**** MATERIAL TO PROCESS ****
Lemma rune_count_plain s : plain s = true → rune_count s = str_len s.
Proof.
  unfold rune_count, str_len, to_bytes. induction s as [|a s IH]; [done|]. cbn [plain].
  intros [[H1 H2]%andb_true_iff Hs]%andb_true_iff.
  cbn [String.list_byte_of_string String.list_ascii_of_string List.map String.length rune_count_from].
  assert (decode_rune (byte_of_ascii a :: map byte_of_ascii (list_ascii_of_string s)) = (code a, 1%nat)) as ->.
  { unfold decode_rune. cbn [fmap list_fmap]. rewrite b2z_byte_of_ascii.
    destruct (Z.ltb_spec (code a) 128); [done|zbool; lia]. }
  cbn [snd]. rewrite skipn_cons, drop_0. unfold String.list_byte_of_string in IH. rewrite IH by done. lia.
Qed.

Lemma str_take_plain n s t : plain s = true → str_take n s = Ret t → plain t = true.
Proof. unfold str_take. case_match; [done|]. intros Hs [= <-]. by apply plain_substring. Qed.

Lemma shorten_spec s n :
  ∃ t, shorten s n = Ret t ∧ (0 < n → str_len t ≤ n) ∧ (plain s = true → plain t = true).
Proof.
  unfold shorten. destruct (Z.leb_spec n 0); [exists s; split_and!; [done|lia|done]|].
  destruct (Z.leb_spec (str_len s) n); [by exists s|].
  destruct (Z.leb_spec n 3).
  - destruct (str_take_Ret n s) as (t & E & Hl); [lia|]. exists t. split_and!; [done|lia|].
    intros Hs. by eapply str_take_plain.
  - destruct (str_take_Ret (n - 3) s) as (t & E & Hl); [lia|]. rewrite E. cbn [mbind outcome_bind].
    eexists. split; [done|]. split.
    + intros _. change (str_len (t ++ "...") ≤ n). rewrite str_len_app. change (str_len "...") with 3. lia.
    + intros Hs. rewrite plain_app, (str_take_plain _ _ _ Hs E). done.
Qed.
****
TASK DESCRIPTION:
Transcribe exactly, and only, the lines from the one with "with 3. lia." through the last line of the data.

FINAL ANSWER:
    + intros _. change (str_len (t ++ "...") ≤ n). rewrite str_len_app. change (str_len "...") with 3. lia.
    + intros Hs. rewrite plain_app, (str_take_plain _ _ _ Hs E). done.
Qed.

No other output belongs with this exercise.